* Required work *
Output only the stretch of the listing that starts at the line containing "Ok (tp_set (<[i := None]>" and ends at the line containing "CloseSlot (i : nat).", reproduced exactly with both ends.

* Provided data *

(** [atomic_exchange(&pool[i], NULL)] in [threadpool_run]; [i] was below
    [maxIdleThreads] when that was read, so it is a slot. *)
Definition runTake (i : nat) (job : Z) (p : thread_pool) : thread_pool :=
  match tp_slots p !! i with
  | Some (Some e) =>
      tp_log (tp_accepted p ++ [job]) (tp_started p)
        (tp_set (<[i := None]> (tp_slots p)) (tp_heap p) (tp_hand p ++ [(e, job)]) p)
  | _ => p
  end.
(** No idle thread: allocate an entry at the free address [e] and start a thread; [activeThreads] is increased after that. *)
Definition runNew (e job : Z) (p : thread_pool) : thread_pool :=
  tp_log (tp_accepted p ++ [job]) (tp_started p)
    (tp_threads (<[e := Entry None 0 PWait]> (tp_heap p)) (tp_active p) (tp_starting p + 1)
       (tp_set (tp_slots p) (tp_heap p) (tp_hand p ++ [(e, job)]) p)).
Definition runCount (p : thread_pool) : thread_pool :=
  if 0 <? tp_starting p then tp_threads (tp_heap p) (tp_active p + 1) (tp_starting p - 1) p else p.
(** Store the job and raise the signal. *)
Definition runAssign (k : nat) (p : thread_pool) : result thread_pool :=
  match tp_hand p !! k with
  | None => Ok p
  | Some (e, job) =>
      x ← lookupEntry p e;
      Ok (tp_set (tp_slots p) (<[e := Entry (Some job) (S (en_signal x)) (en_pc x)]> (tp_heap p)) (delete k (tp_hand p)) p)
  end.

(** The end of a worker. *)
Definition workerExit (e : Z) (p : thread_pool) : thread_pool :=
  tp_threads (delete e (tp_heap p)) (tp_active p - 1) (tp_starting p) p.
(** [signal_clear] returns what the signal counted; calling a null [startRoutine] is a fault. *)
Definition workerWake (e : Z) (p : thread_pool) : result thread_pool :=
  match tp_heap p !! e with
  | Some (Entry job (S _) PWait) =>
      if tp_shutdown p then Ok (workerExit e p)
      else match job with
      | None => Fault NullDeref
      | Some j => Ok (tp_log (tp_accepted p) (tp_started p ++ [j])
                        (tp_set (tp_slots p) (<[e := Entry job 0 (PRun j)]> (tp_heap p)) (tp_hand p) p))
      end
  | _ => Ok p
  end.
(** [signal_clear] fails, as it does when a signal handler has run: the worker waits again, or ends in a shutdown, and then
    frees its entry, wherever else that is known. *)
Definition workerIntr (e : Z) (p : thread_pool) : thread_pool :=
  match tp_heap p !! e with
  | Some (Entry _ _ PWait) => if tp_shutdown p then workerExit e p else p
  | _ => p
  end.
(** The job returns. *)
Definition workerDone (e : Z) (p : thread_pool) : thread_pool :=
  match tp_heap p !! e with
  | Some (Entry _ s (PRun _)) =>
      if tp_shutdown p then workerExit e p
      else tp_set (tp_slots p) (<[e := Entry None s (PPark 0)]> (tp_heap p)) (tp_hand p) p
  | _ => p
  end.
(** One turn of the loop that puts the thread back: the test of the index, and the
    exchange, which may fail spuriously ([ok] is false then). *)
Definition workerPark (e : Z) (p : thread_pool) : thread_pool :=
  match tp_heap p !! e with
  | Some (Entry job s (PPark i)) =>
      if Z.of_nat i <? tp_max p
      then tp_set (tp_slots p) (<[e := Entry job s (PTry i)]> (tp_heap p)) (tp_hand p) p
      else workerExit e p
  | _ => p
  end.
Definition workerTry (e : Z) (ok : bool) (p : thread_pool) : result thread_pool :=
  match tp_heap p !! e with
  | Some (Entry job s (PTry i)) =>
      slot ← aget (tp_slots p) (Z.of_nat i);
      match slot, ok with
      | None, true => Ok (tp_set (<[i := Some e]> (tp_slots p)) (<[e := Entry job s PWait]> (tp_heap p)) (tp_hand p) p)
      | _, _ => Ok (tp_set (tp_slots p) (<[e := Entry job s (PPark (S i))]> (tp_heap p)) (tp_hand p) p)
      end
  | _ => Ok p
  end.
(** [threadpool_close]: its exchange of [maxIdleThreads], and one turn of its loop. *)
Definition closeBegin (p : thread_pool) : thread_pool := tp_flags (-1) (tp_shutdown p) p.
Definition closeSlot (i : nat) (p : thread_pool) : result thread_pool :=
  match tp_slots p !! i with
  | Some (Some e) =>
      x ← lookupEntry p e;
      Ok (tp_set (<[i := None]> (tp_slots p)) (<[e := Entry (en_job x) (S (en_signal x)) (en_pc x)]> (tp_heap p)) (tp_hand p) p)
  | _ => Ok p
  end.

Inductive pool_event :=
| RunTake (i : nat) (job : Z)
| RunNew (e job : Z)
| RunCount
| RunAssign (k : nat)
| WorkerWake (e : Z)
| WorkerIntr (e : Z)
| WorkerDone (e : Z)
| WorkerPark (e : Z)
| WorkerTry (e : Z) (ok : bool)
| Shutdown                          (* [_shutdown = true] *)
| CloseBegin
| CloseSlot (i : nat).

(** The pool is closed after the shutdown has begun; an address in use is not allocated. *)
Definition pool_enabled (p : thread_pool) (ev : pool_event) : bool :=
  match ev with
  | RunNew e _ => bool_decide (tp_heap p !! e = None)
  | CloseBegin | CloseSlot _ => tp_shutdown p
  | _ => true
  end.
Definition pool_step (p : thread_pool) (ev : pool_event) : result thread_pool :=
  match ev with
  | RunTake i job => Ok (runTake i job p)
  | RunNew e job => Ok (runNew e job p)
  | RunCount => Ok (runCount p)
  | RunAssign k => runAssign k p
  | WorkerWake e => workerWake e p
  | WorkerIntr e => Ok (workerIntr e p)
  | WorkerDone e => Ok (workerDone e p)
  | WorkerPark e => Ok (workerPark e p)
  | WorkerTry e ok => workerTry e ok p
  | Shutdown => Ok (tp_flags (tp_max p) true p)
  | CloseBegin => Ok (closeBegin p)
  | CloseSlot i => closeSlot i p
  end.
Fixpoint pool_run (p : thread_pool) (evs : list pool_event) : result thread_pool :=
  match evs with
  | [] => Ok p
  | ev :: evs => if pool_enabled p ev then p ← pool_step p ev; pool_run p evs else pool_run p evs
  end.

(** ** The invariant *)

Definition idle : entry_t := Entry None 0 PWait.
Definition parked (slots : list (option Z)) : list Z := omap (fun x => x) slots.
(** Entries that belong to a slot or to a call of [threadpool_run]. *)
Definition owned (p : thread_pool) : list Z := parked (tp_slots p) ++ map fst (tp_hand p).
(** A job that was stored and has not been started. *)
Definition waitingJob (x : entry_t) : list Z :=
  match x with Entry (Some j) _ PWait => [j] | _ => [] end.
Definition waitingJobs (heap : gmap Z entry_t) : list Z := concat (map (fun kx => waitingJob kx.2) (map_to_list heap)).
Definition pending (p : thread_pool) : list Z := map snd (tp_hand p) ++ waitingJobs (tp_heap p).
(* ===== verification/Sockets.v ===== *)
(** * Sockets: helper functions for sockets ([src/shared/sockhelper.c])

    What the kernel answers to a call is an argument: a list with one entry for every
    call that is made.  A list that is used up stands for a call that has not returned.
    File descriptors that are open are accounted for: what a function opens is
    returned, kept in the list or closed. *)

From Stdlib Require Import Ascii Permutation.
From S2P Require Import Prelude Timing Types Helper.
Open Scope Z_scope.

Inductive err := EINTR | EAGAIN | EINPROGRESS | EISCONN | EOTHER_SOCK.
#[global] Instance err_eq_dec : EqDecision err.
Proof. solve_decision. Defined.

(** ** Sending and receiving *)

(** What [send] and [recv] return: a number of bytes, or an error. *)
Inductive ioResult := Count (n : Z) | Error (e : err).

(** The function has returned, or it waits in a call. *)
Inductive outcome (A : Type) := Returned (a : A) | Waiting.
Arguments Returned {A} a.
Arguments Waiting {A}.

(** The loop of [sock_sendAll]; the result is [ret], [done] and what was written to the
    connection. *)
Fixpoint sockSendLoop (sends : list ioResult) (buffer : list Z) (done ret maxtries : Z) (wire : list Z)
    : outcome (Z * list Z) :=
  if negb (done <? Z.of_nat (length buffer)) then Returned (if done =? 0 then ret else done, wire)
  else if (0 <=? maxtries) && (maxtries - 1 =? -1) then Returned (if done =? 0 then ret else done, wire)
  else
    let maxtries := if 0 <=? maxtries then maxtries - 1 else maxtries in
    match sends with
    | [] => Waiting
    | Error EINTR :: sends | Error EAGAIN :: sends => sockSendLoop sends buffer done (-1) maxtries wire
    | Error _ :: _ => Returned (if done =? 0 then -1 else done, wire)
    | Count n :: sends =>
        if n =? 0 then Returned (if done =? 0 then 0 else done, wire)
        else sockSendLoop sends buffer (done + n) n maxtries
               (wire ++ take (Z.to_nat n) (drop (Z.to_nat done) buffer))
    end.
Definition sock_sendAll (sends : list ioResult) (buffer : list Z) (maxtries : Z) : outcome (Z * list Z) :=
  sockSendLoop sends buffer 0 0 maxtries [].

* Output of the exercise *
      Ok (tp_set (<[i := None]> (tp_slots p)) (<[e := Entry (en_job x) (S (en_signal x)) (en_pc x)]> (tp_heap p)) (tp_hand p) p)
  | _ => Ok p
  end.

Inductive pool_event :=
| RunTake (i : nat) (job : Z)
| RunNew (e job : Z)
| RunCount
| RunAssign (k : nat)
| WorkerWake (e : Z)
| WorkerIntr (e : Z)
| WorkerDone (e : Z)
| WorkerPark (e : Z)
| WorkerTry (e : Z) (ok : bool)
| Shutdown                          (* [_shutdown = true] *)
| CloseBegin
| CloseSlot (i : nat).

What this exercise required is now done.